[Dataset entries]
_ _ _ _ _

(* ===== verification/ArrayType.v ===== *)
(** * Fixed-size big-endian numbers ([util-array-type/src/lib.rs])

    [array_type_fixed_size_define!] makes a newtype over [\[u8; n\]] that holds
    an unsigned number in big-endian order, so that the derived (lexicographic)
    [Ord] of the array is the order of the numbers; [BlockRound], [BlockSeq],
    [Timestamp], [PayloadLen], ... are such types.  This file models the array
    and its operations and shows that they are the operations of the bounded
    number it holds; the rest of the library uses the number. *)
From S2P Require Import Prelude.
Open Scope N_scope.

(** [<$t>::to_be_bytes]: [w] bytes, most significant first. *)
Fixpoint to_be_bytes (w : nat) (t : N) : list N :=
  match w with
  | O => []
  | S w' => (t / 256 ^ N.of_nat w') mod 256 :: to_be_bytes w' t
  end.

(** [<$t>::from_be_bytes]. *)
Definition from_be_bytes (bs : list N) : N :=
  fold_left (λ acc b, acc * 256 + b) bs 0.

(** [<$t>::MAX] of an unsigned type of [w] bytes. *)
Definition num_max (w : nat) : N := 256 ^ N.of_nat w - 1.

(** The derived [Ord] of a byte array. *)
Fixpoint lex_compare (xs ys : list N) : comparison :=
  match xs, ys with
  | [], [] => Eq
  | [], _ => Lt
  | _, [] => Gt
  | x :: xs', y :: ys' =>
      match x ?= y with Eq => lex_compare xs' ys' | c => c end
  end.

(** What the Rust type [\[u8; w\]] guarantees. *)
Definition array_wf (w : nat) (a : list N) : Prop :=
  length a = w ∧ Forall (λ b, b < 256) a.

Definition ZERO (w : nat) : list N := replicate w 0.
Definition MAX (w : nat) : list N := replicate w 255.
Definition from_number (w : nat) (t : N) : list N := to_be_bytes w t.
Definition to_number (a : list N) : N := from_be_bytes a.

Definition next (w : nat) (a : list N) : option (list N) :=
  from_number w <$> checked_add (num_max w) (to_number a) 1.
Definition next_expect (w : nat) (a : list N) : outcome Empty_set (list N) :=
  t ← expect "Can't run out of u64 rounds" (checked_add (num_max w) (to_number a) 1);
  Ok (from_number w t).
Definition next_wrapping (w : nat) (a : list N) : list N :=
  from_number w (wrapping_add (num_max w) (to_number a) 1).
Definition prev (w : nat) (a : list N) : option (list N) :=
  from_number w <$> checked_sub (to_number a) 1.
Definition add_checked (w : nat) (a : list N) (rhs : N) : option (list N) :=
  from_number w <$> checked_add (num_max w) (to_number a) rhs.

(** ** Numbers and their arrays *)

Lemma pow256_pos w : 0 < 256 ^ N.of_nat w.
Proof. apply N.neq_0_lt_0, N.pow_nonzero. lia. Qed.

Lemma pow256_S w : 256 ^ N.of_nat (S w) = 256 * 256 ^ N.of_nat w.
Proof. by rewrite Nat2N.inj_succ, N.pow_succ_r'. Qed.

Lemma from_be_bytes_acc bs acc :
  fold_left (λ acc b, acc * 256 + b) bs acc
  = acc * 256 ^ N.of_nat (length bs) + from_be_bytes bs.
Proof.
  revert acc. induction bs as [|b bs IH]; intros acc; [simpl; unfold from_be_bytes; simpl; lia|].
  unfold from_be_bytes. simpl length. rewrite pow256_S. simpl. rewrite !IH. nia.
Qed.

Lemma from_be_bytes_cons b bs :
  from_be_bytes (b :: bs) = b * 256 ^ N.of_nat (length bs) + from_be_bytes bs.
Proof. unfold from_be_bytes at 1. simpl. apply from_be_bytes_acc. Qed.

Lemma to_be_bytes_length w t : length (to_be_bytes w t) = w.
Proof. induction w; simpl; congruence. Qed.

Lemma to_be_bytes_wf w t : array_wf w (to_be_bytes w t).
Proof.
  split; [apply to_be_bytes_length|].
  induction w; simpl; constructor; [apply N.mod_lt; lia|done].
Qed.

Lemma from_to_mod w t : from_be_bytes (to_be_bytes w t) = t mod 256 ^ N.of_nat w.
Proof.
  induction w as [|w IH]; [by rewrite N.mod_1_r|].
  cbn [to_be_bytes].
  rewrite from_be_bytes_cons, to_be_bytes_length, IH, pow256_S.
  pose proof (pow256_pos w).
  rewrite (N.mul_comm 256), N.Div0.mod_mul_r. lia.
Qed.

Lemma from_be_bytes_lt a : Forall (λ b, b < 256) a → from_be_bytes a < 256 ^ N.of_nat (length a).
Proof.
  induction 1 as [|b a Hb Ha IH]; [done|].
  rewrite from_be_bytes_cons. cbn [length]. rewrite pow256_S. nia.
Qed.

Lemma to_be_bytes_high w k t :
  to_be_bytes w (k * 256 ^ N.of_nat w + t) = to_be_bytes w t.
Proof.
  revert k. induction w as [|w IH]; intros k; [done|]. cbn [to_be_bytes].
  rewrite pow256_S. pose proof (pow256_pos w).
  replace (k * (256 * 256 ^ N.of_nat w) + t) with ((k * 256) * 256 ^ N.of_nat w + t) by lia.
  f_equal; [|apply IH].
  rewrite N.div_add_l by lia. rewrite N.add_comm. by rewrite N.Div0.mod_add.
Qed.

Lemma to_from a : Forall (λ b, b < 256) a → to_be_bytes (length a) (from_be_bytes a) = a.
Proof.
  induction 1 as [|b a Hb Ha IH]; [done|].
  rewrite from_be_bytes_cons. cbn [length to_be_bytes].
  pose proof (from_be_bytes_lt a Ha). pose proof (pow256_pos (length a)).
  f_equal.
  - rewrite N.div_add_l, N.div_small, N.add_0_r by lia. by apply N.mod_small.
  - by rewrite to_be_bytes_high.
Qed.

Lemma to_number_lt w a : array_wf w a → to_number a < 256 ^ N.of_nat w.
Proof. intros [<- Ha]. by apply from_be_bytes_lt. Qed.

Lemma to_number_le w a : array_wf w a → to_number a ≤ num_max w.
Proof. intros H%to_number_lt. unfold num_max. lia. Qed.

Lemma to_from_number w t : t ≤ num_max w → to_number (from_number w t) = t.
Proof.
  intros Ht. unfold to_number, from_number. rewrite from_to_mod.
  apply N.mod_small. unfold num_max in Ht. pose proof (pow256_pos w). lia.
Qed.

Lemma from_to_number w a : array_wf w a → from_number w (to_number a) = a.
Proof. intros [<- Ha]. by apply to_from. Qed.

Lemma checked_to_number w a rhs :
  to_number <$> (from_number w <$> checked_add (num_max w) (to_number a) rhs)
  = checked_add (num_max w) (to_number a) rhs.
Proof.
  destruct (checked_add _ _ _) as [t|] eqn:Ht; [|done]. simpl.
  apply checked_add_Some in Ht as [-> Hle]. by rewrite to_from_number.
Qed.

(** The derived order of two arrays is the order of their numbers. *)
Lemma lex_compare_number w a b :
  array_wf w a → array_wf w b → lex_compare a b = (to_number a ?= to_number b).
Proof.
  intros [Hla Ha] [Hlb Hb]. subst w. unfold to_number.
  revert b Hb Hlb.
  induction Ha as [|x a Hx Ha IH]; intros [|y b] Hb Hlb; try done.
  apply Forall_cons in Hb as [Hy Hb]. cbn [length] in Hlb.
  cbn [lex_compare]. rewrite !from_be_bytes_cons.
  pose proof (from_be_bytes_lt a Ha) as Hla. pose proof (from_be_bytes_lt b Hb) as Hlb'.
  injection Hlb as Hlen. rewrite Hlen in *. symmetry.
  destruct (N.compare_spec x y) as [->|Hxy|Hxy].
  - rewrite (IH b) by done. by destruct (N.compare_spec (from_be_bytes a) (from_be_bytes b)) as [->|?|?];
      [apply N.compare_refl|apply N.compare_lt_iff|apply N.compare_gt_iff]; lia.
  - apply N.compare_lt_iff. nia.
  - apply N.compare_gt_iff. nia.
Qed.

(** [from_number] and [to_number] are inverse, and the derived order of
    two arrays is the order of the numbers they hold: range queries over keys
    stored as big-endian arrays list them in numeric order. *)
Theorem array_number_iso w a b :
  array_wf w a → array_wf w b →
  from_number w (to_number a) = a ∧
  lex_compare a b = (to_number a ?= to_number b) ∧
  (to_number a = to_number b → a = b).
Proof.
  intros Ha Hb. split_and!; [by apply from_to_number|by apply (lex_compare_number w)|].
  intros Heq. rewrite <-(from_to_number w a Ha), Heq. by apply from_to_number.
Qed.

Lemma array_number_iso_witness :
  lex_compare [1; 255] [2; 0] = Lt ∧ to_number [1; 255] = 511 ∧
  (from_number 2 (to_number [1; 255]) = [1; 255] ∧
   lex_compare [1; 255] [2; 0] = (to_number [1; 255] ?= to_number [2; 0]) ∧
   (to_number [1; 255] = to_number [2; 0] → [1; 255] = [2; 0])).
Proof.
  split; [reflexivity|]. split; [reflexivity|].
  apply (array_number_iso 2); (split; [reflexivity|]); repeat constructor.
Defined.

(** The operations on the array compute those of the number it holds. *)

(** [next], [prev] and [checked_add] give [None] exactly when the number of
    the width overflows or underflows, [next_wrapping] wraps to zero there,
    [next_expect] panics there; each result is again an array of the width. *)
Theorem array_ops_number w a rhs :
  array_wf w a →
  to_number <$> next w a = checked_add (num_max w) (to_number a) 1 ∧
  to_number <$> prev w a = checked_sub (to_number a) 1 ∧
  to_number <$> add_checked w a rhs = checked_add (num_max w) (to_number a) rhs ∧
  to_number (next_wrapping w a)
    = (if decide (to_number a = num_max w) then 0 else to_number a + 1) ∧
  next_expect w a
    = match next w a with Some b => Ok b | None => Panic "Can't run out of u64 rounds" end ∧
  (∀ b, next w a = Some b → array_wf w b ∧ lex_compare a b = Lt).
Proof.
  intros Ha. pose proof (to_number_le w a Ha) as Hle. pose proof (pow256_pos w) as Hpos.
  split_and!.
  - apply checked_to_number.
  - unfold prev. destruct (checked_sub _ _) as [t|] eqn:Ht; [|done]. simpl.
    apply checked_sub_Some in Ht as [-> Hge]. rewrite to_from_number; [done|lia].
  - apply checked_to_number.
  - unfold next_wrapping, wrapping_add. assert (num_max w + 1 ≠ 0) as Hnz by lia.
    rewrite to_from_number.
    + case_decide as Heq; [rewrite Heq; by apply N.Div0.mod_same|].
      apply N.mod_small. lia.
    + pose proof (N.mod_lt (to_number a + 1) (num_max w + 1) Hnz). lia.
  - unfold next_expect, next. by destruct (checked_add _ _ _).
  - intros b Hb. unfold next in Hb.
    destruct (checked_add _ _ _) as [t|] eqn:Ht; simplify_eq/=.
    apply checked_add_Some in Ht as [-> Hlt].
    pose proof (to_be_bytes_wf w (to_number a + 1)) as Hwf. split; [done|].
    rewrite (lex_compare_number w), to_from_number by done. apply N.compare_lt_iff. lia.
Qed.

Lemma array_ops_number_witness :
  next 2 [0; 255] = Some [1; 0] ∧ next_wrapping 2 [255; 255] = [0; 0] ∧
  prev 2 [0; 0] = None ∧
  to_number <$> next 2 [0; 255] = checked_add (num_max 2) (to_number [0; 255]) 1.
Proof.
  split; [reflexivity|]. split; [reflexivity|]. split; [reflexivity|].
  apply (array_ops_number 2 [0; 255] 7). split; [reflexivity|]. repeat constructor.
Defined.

_ _ _ _ _

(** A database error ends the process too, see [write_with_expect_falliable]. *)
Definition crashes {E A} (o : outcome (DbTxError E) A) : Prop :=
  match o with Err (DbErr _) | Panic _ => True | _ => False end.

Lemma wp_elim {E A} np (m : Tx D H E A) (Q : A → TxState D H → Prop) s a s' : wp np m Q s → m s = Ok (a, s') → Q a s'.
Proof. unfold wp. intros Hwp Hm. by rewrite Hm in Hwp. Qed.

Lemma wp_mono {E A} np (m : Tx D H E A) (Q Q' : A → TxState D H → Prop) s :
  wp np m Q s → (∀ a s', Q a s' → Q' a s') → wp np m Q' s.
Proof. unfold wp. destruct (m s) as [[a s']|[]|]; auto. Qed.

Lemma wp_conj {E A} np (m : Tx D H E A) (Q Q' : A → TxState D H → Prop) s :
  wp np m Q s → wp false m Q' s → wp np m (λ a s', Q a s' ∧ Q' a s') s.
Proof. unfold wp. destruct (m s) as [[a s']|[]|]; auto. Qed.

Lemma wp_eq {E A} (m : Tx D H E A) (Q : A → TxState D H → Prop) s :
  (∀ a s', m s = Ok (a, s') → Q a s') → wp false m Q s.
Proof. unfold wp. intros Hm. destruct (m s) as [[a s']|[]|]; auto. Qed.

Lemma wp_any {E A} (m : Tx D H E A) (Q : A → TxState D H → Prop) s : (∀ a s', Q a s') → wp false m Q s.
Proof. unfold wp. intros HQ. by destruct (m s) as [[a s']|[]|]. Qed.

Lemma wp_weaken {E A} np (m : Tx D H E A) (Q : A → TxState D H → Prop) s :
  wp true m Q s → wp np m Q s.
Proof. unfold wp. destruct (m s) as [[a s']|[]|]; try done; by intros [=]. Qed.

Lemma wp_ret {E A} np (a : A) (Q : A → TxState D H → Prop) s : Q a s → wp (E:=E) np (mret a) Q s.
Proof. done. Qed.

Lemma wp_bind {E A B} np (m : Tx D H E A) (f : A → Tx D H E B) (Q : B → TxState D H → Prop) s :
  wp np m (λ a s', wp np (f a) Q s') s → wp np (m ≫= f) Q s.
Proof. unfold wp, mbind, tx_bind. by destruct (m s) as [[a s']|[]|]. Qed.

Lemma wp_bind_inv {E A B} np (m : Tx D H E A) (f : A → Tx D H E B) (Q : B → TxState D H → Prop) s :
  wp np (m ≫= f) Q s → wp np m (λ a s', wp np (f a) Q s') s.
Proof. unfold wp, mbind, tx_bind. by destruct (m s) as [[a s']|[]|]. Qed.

_ _ _ _ _

Copy out each line from the preceding entries that mentions the word "prev".

Definition prev (w : nat) (a : list N) : option (list N) :=
(** [next], [prev] and [checked_add] give [None] exactly when the number of
  to_number <$> prev w a = checked_sub (to_number a) 1 ∧
  - unfold prev. destruct (checked_sub _ _) as [t|] eqn:Ht; [|done]. simpl.
  prev 2 [0; 0] = None ∧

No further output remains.